The Letters of Noel Coward
Page 5
You may well imagine that with such a jaundiced view I am a very unhappy creature but this is not so—I have a very nice time all told and enjoy life keenly—I can't explain this—perhaps there will be a reckoning—perhaps I only think I'm happy—perhaps I shall suddenly find Jesus but I still have the grace to hope, both for his sake and for mine, that I don't!
At all events, my darling old cow, I salute your ideals with (for me) considerable reverence and I'm sending the ten pounds from the heart because, as you know, I'm just au fond &n old beauty lover and dreamer {soi disant).
All love
POJ
All French interpolations in this letter by courtesy of the Linguaphone!
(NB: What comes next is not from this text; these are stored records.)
Definition restore_pending_revert (F : Faults) (pe : PersistEnv) (ae : ApplyEnv) : Net unit :=
  r <- attempt (E := string) (net_io display_io (read_to_string F PENDING_REVERT_PATH)) ;;
  match r with
  | Err _ => ret tt
  | Ok contents =>
      match decode contents with
      | Err _ => _ <- attempt (E := string) (net_io display_io (remove_file F PENDING_REVERT_PATH)) ;; ret tt
      | Ok prev =>
          r <- attempt (E := string) (persist_config F pe prev) ;;
          match r with
          | Err _ => ret tt
          | Ok _ =>
              r <- attempt (E := string) (apply_config F ae prev None) ;;
              match r with
              | Err _ => ret tt
              | Ok _ => _ <- attempt (E := string) (net_io display_io (remove_file F PENDING_REVERT_PATH)) ;; ret tt
              end
          end
      end
  end.

(** A start of the engine: a fresh service on the disk that is there. *)
Definition restart (w : NetWorld) : NetWorld := mkNetWorld ∅ 0 (nw_disk w) (nw_pushed w).

Definition reconcile_orphans (F : Faults) (ae : ApplyEnv) : Net unit :=
  cfg <- load_config F ;;
  let ctx := mkMacContext ∅ None (infiniband_names (ae_live ae)) in
  let desired := desired_profiles (ae_live ae) ctx cfg in
  match ae_connect ae with
  | Err _ => ret tt
  | Ok _ => sync_ib_unmanaged_conf F (ae_live ae) cfg ;;; modify (set_pushed desired)
  end.

Definition nm_apply (F : Faults) (ae : ApplyEnv) : Net NmApplyOutcome :=
  cfg <- load_config F ;;
  let ctx := mkMacContext ∅ None (infiniband_names (ae_live ae)) in
  let desired := desired_profiles (ae_live ae) ctx cfg in
  lift (ae_connect ae) ;;;
  modify (set_pushed desired) ;;;
  lift (ae_apply ae desired).

End Service.
(** The masters of one kind: a master that lists the interface had it before,
    and one that is the interface or held it does not go away. *)
Definition masters_kept {A} (name : A -> string) (members : A -> list string) (before after : list A) : Prop :=
  (forall n, n ∈ after -> mgmt ∈ members n ->
     exists p, collect_map name id before !! name n = Some p /\ mgmt ∈ members p) /\
  (forall p, p ∈ before -> name p = mgmt \/ mgmt ∈ members p -> is_Some (collect_map name id after !! name p)).

Lemma masters_kept_spec {A} (name : A -> string) (members : A -> list string) what before after :
  enslaved_by mgmt name members what before after = None /\
  released_by mgmt name members what before after = None <->
  masters_kept name members before after.
Proof.
  unfold enslaved_by, released_by, masters_kept. cbn zeta. rewrite !first_some_None.
  apply and_iff; apply forall_proper; intros x; apply forall_proper; intros Hx.
  - rewrite some_if_None, andb_false_iff, negb_false_iff.
    rewrite <- lists_spec. destruct (collect_map name id before !! name x) as [p|] eqn:E.
    + rewrite lists_spec. destruct (lists mgmt (members x)) eqn:El; naive_solver.
    + destruct (lists mgmt (members x)); naive_solver.
  - destruct (collect_map name id after !! name x) as [n|] eqn:E; cbn [is_some]; [naive_solver|].
    destruct (name x =s mgmt) eqn:En.
    + apply eqb_spec in En. split; [done|]. intros Hs. destruct Hs as [? ?]; [by left|done].
    + apply eqb_neq_spec in En. rewrite some_if_None, <- not_true_iff_false, lists_spec.
      split; [|intros Hs ?; destruct Hs as [? ?]; [by right|done]]. intros Hs [?|?]; done.
Qed.
(* ===== verification/NetworkWitness.v ===== *)
(** * Network: the theorems applied

    A box with one DHCP interface whose operator bridges it, with a serialiser
    of the few configurations that occur. *)
From Stdlib Require Import String Ascii ZArith.
From stdpp Require Import base list gmap strings numbers relations.
From S2P Require Import Prelude RustStr Disk StateStore Layered LayeredProps Records Nm NetworkCheck Network NetworkProps NetworkTxn NmDbus NmDbusProps.

Open Scope string_scope.
Open Scope rust_scope.

Module NetExample.

Definition dhcp : IpConfig := mkIp Dhcp [] None.
Definition eth0 : InterfaceConfig := mkIface "eth0" true dhcp ip_default None None [].
Definition before : NetworkConfig := mkNet [eth0] ["9.9.9.9"] [] [] [] [].
Definition br0 (ip : IpConfig) (members : list string) : BridgeConfig :=
  mkBridge "br0" members ip ip_default None false None true.
Definition bridged (ip : IpConfig) : NetworkConfig := mkNet [eth0] ["9.9.9.9"] [] [] [br0 ip ["eth0"]] [].
Definition asked : NetworkConfig := bridged (mkIp Inherit [] None).
Definition after : NetworkConfig := bridged dhcp.
Definition broken : NetworkConfig := mkNet [eth0] [] [] [] [br0 ip_default ["br0"]] [].

#[export] Instance uuid_example : UuidV5 := fun name => "uuid-" ++ name.

#[export] Instance config_codec : Codec NetworkConfig := {
  encode c := if decide (c = before) then Ok "before"
              else if decide (c = after) then Ok "after"
              else if decide (c = broken) then Ok "broken"
              else Err "not printed";
  decode s := if s =s "before" then Ok before
              else if s =s "after" then Ok after
              else if s =s "broken" then Ok broken
              else Err "not parsed"
}.

#[export] Instance config_codec_laws : CodecLaws NetworkConfig.
Proof. intros c s. cbn. repeat case_decide; intros [= <-]; subst; reflexivity. Qed.

#[export] Instance layered_codec : Codec LayeredConfig := {
  encode _ := Ok "layered";
  decode _ := Err "not parsed"
}.

Definition nic : LiveInterface :=
  mkLive "eth0" "02:00:00:00:00:01" true None true [] [] 1500 "physical" None None None None.

Definition nm_up : ApplyEnv := mkApplyEnv [nic] (Ok tt) (fun _ => Ok (mkOutcome [] [] [] [] [] [])).
Definition times : PersistEnv := mkPersistEnv 1700000000 (fun _ => 0%Z).
Definition env : NetEnv :=
  mkNetEnv no_faults topology_default [nic] times nm_up nm_up 1700000000 1700000000.

Definition disk0 : Disk := {[JSON_PATH := mkFile Regular 420 engine_uid "before"]}.
Definition world0 : NetWorld := mkNetWorld ∅ 0 disk0 None.
Definition request : UpdateRequest := mkUpdateRequest asked None.
Definition world1 : NetWorld := (update env request (Some "eth0") world0).2.
Definition txn : string := "6553f100-0".

Lemma world0_inv : NetInv world0.
Proof.
  split.
  - intros p f Hf. cbn in Hf. unfold disk0 in Hf. apply lookup_singleton_Some in Hf as [_ <-]. reflexivity.
  - cbn. rewrite map_size_empty. lia.
  - intros Hne. by destruct Hne.
  - intros s c Hs Hc. vm_compute in Hs. simplify_eq. vm_compute in Hc. simplify_eq. vm_compute. reflexivity.
  - intros s c Hs. vm_compute in Hs. done.
Qed.

Lemma healthy_up : healthy nm_up.
Proof. by split. Qed.

End NetExample.
Import NetExample.

Lemma layered_round_trip_witness : from_layered (to_layered after) = after.
Proof.
  apply (layered_round_trip after).
  - vm_compute. repeat constructor; set_solver.
  - intros b m Hb. by apply not_elem_of_nil in Hb.
  - intros b m Hb Hm. apply list_elem_of_singleton in Hb as ->. apply list_elem_of_singleton in Hm as ->.
    vm_compute. apply elem_of_cons. by left.
Defined.

(** The interface taken into the bridge: its profile has the bridge as controller and no address. *)
Definition port_profile : NmConnection :=
  List.hd (mkNm "" "" NmEthernet "" None None None None [] None true nm_ip_default nm_ip_default TsNone)
    (to_nm_profiles_with_macs (to_layered after) (apply_context nm_up None)).

Lemma profiles_follow_topology_witness :
  nm_controller port_profile = Some "br0" /\
  addressing (nm_ipv4 port_profile) (nm_ipv6 port_profile) = (NmDisabled, [], (NmDisabled, [])).
Proof.
  destruct (profiles_follow_topology (to_layered after) (apply_context nm_up None) port_profile)
    as (l & _ & _ & _ & Hc); [vm_compute; reflexivity|vm_compute; apply elem_of_cons; by left|].
  assert (nm_controller port_profile = Some "br0") as Hb by reflexivity.
  rewrite Hb in Hc. destruct Hc as [_ Ha]. split; [exact Hb|exact Ha].
Defined.

Lemma network_states_sound_witness :
  rtc net_step world0 world1 /\ is_Some (nw_transactions world1 !! txn) /\ opened_on world0 world1 txn /\
  accepted (config_on (nw_disk world1)).
Proof.
  assert (rtc net_step world0 world1) as Hr by (apply rtc_once; apply SUpdate).
  destruct (network_states_sound disk0 world1) as (H1 & H2 & H3);
    [apply world0_inv|apply world0_inv|apply world0_inv|exact Hr|].
  assert (is_Some (nw_transactions world1 !! txn)) as Ht by (vm_compute; eexists; reflexivity).
  split; [exact Hr|]. split; [exact Ht|]. split; [exact (H3 txn Ht)|exact H2].
Defined.

Lemma unconfirmed_change_reverts_witness :
  config_on (nw_disk world1) = after /\
  reinstated nm_up before (rollback_timer no_faults times nm_up txn world1).2 /\
  reinstated nm_up before (restore_pending_revert no_faults times nm_up (restart world1)).2.
Proof.
  destruct (update env request (Some "eth0") world0) as [r w1] eqn:E.
  assert (world1 = w1) as Hw by (unfold world1; by rewrite E).
  assert (exists resp, r = Ok resp /\ us_txn_id resp = Some txn) as (resp & -> & Hid).
  { assert (r = (update env request (Some "eth0") world0).1) as -> by by rewrite E.
    eexists. split; vm_compute; reflexivity. }
  split; [vm_compute; reflexivity|]. rewrite Hw.
  destruct (unconfirmed_change_reverts env request (Some "eth0") world0 resp w1 txn w1 times nm_up
    world0_inv eq_refl E Hid (rtc_refl _ _) healthy_up) as [[_ H1] [_ H2]].
  split; [exact H1|exact H2].
Defined.

Lemma confirmed_change_stays_witness :
  config_on (nw_disk (confirm no_faults txn world1).2) = after.
Proof.
  assert (NetInv world1) as Hi by (apply NetInv_update, world0_inv).
  destruct (nw_transactions world1 !! txn) as [t|] eqn:Et; [|vm_compute in Et; discriminate Et].
  assert (pt_cancel t = true) as Hc by (vm_compute in Et; by simplify_eq).
  destruct (confirmed_change_stays world1 txn t times nm_up Hi Et Hc) as (_ & H2 & _).
  etransitivity; [exact H2|]. vm_compute. reflexivity.
Defined.

Lemma one_change_at_a_time_witness : exists msg, update env request None world1 = (Err msg, world1).
Proof.
  apply one_change_at_a_time. left. intros E. vm_compute in E. discriminate E.
Defined.

Lemma bridge_address_change_unflagged_witness :
  rollback_window None
    (classify_risk after (set_bridges (readdress (fun _ => mkIp Static ["10.0.0.9/24"] None) <$> nc_bridges after) after)
       (Some "br0")) = None.
Proof.
  apply (bridge_address_change_unflagged after "br0" (fun _ => mkIp Static ["10.0.0.9/24"] None));
    vm_compute; repeat constructor; set_solver.
Defined.

Lemma inheritance_resolved_witness :
  exists b, b ∈ nc_bridges (resolve_inherit asked before topology_default) /\ br_ipv4 b = dhcp.
Proof.
  exists (br0 dhcp ["eth0"]).
  assert (br0 dhcp ["eth0"] ∈ nc_bridges (resolve_inherit asked before topology_default)) as Hb
    by (vm_compute; apply elem_of_cons; by left).
  split; [exact Hb|]. destruct (inheritance_resolved asked before topology_default (br0 dhcp ["eth0"]) Hb)
    as (b0 & _ & _ & _ & _). reflexivity.
Defined.

(** The rejected update and the one after it. *)
Lemma rejected_update_blocks_updates_witness :
  exists w', (update env (mkUpdateRequest broken (Some 60%Z)) (Some "eth0") world0).2 = w' /\
    is_ok (update env request (Some "eth0") w').1 = false.
Proof.
  destruct (rejected_update_blocks_updates env (mkUpdateRequest broken (Some 60%Z)) (Some "eth0") world0 broken
    "before" "broken" 60%Z "link 'br0' enslaves itself") as (w' & E & _ & _ & _ & Hblocked);
    [apply world0_inv|reflexivity|vm_compute; reflexivity..|].
  exists w'. split; [by rewrite E|]. by rewrite (Hblocked env request (Some "eth0") eq_refl).
Defined.

(** *** NetworkManager's side: a connection of the operator's and a stale one of the engine's. *)

Module NmExample.

#[export] Instance no_ipv6 : Ipv6Parser := fun _ => None.
#[export] Instance debug_example : ValueDebug :=
  fun v => match v with VStr s => "Str" ++ s | _ => "other" end.

Definition nm_ok : NmEnv :=
  mkNmEnv None (fun _ => None) (fun _ => None) (fun _ => None) (fun _ => None) (fun _ => Ok None) (fun _ _ => None).
Definition foreign : SettingsDict := {["connection" := {["id" := VStr "office wifi"]}]}.
Definition stale : SettingsDict := {["connection" := {["id" := VStr "nasty-old0"]}]}.
Definition nm_world : NmWorld := mkNmWorld {[1 := foreign; 2 := stale]} 3 [].

Lemma nm_world_numbered : numbered_below nm_world.
Proof.
  intros n s. cbn. intros [[<- _]|[_ [<- _]%lookup_singleton_Some]]%lookup_insert_Some; cbn; lia.
Qed.

End NmExample.
Import NmExample.

Lemma foreign_connections_untouched_witness :
  nmw_connections (apply_profiles nm_ok (desired_profiles [nic] (apply_context nm_up None) after) nm_world).2 !! 1
  = Some foreign.
Proof.
  apply foreign_connections_untouched; [exact nm_world_numbered|reflexivity|vm_compute; reflexivity].
Defined.

Lemma accepted_config_converges_witness :
  is_ok (apply_profiles nm_ok (desired_profiles [nic] (apply_context nm_up None) after) nm_world).1 = true /\
  nmw_connections (apply_profiles nm_ok (desired_profiles [nic] (apply_context nm_up None) after) nm_world).2 !! 2 = None.
Proof.
  assert (found nm_ok nm_world = [mkExisting 2 "nasty-old0" stale]) as Hf by (vm_compute; reflexivity).
  split; [|vm_compute; reflexivity].
  apply (accepted_config_converges nm_ok [nic] (apply_context nm_up None) after nm_world).
  - vm_compute. reflexivity.
  - by split.
  - exact nm_world_numbered.
  - rewrite Hf. repeat constructor. set_solver.
  - intros d ex _ Hex. rewrite Hf in Hex. apply list_elem_of_singleton in Hex as ->.
    intros va vb _ (name & m & k & Hm & Hk). cbn in Hm. unfold stale in Hm.
    apply lookup_singleton_Some in Hm as [_ <-]. apply lookup_singleton_Some in Hk as [_ <-].
    destruct va; try discriminate. intros E. change ("Str" ++ s = "Str" ++ "nasty-old0") in E. apply append_inj_l in E. by rewrite E.
Defined.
In 1934 Noël is still pondering the autobiography—and Esme, who knows her subject better than anyone, is continuing to ponder him:
You know, it's practically impossible to talk really seriously face to face with you. I believe it's a sort of psychological armour. And it certainly has its points—and disadvantages, the chief of them being that you always see other people with a layer of artificiality over them. You prefer them like that, depth being uncomfortable.
She was one of the few people at this stage to see the phenomenon called “Noël Coward” in perspective.
I wonder if you realise how you, personally, are getting to dwarf your achievements … it gets more noticeable every time I see you…nothing to do with your writing at all—though, of course, it will affect that.
Three years later she—and everyone else—could read the result in Present Indicative, It contained an affectionate account of the early years of Poj and Stoj, but Esme took strong exception to it:
Flat 3
19 Chesham Place
Brighton
8.6.37
Darling,
—even in the sense it's rather like squashing soap bubbles with a hatchet to apply the touchstone of truth to your bright and gay babblings about our early life together, but I think a little honest psychoanalysis on the subject mightn't come amiss. I can't believe you're as inaccurate when dealing with other aspects of your life as you are on the points which concern us.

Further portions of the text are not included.